* **ASSIGNMENT**:
Only one stretch of the data below is wanted: the lines from the one with "rows_of (snd (accept u (PWideString" through the one with "Theorem empty_array_no_rows (u", repeated exactly.

* **SUPPLIED DATA**:
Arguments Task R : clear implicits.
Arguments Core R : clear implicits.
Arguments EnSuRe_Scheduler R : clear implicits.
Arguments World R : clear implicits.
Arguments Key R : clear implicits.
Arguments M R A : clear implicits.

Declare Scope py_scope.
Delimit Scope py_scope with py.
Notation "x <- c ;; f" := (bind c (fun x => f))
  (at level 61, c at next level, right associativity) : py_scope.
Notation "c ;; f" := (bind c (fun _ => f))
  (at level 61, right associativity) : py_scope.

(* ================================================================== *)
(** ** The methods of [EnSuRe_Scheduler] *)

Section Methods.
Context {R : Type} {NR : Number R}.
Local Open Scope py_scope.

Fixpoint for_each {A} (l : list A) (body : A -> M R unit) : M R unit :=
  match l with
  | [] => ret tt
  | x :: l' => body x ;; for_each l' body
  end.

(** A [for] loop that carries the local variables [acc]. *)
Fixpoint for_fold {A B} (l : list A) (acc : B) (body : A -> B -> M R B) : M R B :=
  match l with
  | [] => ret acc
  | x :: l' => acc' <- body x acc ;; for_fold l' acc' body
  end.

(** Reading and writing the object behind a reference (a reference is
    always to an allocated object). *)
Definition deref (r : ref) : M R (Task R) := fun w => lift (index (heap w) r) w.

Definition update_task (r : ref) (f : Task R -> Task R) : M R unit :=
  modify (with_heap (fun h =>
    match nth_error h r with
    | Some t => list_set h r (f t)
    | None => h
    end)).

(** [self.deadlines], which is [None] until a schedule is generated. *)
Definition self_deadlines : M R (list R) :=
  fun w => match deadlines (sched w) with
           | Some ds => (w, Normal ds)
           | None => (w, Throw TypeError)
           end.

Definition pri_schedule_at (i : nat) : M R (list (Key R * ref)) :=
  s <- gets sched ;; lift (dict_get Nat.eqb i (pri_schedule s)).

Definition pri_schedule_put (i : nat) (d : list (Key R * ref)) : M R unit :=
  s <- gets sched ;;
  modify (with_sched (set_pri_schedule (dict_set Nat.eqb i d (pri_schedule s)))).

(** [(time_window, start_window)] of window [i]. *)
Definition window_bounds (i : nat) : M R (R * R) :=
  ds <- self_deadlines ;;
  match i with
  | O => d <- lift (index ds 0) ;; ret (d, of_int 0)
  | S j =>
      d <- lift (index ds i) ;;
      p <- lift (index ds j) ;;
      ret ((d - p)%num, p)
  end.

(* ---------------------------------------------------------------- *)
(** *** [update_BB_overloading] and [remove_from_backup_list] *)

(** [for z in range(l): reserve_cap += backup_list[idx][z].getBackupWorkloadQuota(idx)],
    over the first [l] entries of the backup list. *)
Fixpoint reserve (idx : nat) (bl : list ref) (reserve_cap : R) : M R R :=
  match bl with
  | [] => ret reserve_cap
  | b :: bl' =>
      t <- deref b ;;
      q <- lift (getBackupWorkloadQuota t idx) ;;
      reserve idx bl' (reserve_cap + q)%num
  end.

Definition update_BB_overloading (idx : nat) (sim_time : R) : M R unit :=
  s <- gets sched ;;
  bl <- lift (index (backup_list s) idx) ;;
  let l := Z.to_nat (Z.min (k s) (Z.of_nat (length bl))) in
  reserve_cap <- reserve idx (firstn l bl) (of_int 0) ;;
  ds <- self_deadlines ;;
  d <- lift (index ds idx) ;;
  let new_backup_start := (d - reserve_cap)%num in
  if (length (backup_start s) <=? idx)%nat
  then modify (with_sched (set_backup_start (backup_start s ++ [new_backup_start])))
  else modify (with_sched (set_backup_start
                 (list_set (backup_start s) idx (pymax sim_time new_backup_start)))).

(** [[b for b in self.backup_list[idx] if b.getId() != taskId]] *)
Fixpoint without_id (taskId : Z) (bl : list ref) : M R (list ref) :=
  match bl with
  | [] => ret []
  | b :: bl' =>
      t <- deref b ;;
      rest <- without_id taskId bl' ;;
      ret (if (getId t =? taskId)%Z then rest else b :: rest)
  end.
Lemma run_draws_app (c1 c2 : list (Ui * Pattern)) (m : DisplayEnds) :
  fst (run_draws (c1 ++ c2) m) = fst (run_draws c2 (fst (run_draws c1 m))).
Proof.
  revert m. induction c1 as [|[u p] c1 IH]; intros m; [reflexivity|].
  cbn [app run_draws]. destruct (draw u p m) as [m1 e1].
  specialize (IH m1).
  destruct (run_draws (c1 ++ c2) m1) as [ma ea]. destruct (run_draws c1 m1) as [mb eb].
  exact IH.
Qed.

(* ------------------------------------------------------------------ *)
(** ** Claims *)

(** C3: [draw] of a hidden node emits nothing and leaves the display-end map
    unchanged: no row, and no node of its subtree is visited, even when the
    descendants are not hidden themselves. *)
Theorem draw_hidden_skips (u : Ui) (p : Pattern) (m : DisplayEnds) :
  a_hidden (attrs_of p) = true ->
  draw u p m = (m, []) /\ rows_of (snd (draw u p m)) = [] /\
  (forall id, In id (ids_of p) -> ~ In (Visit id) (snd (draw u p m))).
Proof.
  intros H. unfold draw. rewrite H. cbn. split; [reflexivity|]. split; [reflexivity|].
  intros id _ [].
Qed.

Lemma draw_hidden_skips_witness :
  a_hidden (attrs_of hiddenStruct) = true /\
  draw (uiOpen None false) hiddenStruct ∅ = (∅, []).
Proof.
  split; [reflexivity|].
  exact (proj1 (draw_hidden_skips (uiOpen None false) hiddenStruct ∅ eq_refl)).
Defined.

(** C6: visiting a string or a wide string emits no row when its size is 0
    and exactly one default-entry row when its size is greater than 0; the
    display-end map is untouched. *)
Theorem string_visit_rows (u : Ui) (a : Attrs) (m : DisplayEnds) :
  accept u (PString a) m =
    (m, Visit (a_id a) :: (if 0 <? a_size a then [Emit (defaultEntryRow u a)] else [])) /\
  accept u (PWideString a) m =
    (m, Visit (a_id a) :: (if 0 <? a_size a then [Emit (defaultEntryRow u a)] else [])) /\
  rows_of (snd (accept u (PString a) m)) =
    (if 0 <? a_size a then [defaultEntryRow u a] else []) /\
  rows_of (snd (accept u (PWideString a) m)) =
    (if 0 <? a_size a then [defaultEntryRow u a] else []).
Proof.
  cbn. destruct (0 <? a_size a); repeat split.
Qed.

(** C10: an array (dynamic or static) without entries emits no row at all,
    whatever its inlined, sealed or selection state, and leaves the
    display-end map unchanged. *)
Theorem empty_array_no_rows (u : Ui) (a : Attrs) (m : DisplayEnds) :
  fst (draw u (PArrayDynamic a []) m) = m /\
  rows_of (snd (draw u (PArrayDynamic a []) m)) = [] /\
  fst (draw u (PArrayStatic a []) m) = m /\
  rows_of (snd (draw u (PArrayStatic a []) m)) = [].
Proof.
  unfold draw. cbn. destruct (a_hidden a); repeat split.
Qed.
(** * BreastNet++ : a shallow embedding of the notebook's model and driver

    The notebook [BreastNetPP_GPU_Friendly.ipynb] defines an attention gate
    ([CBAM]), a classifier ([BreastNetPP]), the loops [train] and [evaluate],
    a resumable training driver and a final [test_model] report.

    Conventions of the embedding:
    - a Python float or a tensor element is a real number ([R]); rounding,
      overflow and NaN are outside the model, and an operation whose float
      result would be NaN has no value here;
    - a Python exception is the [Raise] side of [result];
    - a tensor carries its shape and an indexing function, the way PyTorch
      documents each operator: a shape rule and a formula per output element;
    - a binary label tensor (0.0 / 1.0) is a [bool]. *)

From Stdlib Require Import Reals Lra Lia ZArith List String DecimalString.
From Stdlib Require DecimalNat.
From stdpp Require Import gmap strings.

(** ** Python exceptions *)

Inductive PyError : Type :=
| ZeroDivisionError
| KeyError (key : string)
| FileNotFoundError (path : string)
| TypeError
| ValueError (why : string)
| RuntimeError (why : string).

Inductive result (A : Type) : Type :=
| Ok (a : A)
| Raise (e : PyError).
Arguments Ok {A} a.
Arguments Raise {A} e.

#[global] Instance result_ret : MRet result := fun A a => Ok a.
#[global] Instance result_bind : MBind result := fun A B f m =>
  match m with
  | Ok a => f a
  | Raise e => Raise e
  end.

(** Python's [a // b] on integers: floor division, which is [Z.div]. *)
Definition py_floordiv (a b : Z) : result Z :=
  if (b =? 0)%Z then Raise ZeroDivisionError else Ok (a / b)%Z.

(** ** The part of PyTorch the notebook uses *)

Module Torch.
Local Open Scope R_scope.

* **RESULT**:
  rows_of (snd (accept u (PWideString a) m)) =
    (if 0 <? a_size a then [defaultEntryRow u a] else []).
Proof.
  cbn. destruct (0 <? a_size a); repeat split.
Qed.

(** C10: an array (dynamic or static) without entries emits no row at all,
    whatever its inlined, sealed or selection state, and leaves the
    display-end map unchanged. *)
Theorem empty_array_no_rows (u : Ui) (a : Attrs) (m : DisplayEnds) :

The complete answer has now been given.